» TASK REQUIREMENTS: Keep only the lines from the top of the listing through the one with "getId (built c) s'", and reproduce them unaltered.

» EXERCISE MATERIALS:

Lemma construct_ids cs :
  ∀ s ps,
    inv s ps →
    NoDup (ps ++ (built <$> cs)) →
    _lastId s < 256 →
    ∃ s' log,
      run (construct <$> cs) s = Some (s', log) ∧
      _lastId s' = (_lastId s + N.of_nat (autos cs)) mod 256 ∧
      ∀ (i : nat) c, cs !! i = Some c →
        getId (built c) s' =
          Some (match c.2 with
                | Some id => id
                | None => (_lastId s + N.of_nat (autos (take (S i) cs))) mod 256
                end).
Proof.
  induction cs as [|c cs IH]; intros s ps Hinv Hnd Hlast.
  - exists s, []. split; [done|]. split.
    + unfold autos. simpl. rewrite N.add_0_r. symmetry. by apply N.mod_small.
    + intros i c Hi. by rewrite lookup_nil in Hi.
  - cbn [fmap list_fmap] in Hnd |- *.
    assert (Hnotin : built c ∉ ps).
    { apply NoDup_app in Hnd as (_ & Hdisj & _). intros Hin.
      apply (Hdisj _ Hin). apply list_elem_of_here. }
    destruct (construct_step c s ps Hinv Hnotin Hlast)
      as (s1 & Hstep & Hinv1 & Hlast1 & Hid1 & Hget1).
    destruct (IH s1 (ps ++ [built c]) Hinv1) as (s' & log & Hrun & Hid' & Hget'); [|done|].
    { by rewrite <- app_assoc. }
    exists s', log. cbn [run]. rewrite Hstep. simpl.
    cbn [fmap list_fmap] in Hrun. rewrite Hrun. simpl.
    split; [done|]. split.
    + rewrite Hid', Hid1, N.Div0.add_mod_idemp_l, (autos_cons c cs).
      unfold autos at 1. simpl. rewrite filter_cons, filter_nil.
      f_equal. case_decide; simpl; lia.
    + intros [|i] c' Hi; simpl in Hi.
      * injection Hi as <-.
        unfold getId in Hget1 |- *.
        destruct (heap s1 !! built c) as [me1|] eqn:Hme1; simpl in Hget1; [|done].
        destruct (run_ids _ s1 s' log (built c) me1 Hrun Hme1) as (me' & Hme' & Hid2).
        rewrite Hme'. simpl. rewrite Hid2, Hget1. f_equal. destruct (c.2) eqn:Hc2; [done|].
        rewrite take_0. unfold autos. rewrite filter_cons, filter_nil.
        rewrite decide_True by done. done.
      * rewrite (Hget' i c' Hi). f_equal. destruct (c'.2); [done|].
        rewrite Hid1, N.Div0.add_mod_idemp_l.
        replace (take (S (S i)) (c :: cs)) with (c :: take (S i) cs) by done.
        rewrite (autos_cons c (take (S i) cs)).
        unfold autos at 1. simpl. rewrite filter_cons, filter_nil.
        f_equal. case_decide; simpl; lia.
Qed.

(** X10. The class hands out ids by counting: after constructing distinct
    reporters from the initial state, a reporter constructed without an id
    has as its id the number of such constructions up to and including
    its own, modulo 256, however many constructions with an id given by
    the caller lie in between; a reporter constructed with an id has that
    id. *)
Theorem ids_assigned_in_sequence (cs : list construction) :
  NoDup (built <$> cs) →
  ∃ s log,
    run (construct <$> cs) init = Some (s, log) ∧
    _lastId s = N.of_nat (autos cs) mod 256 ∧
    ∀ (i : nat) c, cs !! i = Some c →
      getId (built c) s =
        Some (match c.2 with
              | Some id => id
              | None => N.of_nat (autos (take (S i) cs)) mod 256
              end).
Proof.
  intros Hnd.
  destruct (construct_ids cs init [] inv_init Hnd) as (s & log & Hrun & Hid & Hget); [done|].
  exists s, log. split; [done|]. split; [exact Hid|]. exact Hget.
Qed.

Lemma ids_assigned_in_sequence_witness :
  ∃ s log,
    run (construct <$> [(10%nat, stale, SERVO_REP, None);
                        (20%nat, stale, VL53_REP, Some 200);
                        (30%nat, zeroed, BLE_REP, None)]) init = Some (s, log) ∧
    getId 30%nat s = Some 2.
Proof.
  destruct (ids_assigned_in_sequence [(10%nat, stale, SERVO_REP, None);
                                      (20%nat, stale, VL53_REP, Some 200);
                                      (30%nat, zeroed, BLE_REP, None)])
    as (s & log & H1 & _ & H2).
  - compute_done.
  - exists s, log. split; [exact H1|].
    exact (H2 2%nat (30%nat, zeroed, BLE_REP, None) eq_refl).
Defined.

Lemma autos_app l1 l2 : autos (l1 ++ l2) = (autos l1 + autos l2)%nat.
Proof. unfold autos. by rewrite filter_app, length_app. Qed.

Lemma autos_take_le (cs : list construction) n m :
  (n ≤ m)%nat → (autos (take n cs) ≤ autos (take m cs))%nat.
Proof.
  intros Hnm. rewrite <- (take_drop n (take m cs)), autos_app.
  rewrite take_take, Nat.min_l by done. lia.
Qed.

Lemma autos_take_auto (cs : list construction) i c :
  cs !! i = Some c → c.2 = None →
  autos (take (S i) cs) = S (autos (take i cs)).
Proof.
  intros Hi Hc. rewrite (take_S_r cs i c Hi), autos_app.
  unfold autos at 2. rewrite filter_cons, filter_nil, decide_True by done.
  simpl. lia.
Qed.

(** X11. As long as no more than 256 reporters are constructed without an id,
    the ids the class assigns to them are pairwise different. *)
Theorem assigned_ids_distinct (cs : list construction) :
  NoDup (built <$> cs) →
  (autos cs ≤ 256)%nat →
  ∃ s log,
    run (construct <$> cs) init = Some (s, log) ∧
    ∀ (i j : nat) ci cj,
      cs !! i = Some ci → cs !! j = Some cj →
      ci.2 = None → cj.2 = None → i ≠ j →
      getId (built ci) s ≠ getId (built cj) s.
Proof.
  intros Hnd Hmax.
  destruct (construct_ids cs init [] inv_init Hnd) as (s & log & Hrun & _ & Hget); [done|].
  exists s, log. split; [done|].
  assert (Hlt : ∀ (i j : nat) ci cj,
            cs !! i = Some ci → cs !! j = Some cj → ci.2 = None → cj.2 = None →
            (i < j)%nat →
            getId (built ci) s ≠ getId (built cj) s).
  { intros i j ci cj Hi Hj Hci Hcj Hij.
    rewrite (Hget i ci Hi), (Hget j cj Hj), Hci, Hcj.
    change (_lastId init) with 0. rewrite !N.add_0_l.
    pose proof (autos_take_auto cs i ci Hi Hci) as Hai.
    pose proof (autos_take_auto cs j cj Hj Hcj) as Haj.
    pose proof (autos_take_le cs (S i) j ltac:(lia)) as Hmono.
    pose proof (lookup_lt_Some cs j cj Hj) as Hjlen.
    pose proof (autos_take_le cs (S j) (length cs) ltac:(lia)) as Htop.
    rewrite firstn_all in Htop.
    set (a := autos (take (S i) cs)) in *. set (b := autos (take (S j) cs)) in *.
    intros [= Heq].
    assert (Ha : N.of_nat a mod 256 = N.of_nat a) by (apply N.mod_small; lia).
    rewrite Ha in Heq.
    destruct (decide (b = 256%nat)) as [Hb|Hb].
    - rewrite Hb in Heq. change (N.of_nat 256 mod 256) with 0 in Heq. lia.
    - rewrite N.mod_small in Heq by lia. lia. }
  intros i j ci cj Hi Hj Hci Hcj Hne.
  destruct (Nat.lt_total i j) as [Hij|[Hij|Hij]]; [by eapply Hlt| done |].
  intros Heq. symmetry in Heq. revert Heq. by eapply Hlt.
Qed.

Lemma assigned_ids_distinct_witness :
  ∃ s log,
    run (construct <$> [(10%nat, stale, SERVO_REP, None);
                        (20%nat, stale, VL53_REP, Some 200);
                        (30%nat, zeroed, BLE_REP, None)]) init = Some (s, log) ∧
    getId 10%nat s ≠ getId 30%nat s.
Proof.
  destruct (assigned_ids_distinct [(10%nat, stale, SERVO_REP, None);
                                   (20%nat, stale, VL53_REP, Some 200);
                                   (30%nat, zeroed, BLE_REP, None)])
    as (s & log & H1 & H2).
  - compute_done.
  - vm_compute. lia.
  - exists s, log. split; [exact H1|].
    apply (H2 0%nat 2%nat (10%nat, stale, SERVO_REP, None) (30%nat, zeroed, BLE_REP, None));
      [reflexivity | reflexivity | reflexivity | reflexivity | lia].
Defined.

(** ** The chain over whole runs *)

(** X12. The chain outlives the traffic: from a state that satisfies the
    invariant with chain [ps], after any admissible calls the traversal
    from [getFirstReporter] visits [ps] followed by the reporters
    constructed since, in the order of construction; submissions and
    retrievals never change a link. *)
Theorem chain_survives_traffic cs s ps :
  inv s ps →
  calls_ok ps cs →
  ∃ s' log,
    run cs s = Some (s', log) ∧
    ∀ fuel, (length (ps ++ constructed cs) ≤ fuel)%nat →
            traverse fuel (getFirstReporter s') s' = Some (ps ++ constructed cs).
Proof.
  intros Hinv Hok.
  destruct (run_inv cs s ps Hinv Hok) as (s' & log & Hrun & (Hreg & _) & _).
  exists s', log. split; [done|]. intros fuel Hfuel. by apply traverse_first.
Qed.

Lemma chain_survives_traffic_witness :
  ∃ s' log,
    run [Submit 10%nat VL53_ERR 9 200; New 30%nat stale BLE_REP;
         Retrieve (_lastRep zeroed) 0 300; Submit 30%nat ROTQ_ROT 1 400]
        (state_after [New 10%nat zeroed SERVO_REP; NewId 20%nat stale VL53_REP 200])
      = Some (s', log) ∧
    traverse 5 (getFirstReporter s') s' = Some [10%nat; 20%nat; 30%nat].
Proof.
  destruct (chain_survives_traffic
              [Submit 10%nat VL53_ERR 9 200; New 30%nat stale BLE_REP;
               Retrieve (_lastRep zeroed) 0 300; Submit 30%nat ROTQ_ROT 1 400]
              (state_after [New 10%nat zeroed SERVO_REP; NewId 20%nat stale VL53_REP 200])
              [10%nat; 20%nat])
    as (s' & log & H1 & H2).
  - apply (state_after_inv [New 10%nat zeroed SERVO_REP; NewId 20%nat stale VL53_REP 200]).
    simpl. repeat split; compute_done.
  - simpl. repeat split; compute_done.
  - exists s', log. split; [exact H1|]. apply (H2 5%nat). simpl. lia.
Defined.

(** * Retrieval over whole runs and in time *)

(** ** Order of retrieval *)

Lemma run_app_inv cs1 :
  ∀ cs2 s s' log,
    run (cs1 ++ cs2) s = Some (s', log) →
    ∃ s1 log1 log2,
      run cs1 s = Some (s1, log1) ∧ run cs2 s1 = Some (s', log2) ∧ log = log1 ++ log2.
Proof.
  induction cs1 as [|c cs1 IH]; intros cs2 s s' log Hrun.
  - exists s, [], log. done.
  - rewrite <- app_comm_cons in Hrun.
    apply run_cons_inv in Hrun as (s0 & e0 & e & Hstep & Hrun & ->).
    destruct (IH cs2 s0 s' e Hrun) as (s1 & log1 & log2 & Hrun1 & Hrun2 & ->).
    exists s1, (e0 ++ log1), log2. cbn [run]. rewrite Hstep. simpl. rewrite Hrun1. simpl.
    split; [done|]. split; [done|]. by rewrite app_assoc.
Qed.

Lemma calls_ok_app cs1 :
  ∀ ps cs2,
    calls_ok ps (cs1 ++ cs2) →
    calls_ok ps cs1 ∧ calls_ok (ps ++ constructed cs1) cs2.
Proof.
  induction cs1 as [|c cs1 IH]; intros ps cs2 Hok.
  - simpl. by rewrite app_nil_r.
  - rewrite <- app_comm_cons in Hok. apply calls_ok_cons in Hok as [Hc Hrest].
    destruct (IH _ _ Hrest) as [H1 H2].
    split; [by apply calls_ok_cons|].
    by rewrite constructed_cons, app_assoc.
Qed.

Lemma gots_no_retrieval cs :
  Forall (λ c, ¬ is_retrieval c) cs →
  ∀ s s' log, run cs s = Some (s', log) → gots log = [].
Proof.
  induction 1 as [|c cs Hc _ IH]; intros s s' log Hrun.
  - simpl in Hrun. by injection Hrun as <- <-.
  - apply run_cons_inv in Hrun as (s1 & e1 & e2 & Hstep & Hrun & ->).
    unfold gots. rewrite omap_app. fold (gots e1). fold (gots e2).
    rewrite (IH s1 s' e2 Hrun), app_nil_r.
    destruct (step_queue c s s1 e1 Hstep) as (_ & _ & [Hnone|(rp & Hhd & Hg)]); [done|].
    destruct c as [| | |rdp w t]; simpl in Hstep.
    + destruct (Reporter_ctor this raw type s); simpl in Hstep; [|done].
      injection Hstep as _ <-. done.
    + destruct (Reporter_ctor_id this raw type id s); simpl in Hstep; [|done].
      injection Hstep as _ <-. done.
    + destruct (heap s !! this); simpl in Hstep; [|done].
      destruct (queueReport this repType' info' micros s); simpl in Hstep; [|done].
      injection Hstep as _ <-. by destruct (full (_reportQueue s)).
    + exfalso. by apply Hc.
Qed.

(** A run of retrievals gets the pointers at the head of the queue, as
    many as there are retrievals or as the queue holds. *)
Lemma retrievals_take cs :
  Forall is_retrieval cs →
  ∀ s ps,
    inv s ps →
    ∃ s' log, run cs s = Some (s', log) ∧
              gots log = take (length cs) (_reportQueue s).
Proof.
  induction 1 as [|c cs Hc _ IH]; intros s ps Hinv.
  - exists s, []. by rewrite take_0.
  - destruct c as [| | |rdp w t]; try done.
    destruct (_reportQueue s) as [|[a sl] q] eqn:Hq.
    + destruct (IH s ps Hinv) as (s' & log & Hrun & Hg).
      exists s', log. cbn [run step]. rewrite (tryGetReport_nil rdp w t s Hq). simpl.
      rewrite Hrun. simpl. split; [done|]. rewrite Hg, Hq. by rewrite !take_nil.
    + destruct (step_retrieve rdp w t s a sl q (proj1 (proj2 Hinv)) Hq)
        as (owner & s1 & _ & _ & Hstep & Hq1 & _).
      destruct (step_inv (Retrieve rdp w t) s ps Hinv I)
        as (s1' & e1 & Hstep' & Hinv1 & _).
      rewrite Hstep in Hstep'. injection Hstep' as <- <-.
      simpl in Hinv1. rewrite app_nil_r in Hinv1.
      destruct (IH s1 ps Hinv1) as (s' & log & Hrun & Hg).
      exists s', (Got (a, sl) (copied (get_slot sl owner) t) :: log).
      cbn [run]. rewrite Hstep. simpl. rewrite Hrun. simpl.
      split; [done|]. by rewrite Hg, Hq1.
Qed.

» ANSWER BELOW:
Lemma construct_ids cs :
  ∀ s ps,
    inv s ps →
    NoDup (ps ++ (built <$> cs)) →
    _lastId s < 256 →
    ∃ s' log,
      run (construct <$> cs) s = Some (s', log) ∧
      _lastId s' = (_lastId s + N.of_nat (autos cs)) mod 256 ∧
      ∀ (i : nat) c, cs !! i = Some c →
        getId (built c) s' =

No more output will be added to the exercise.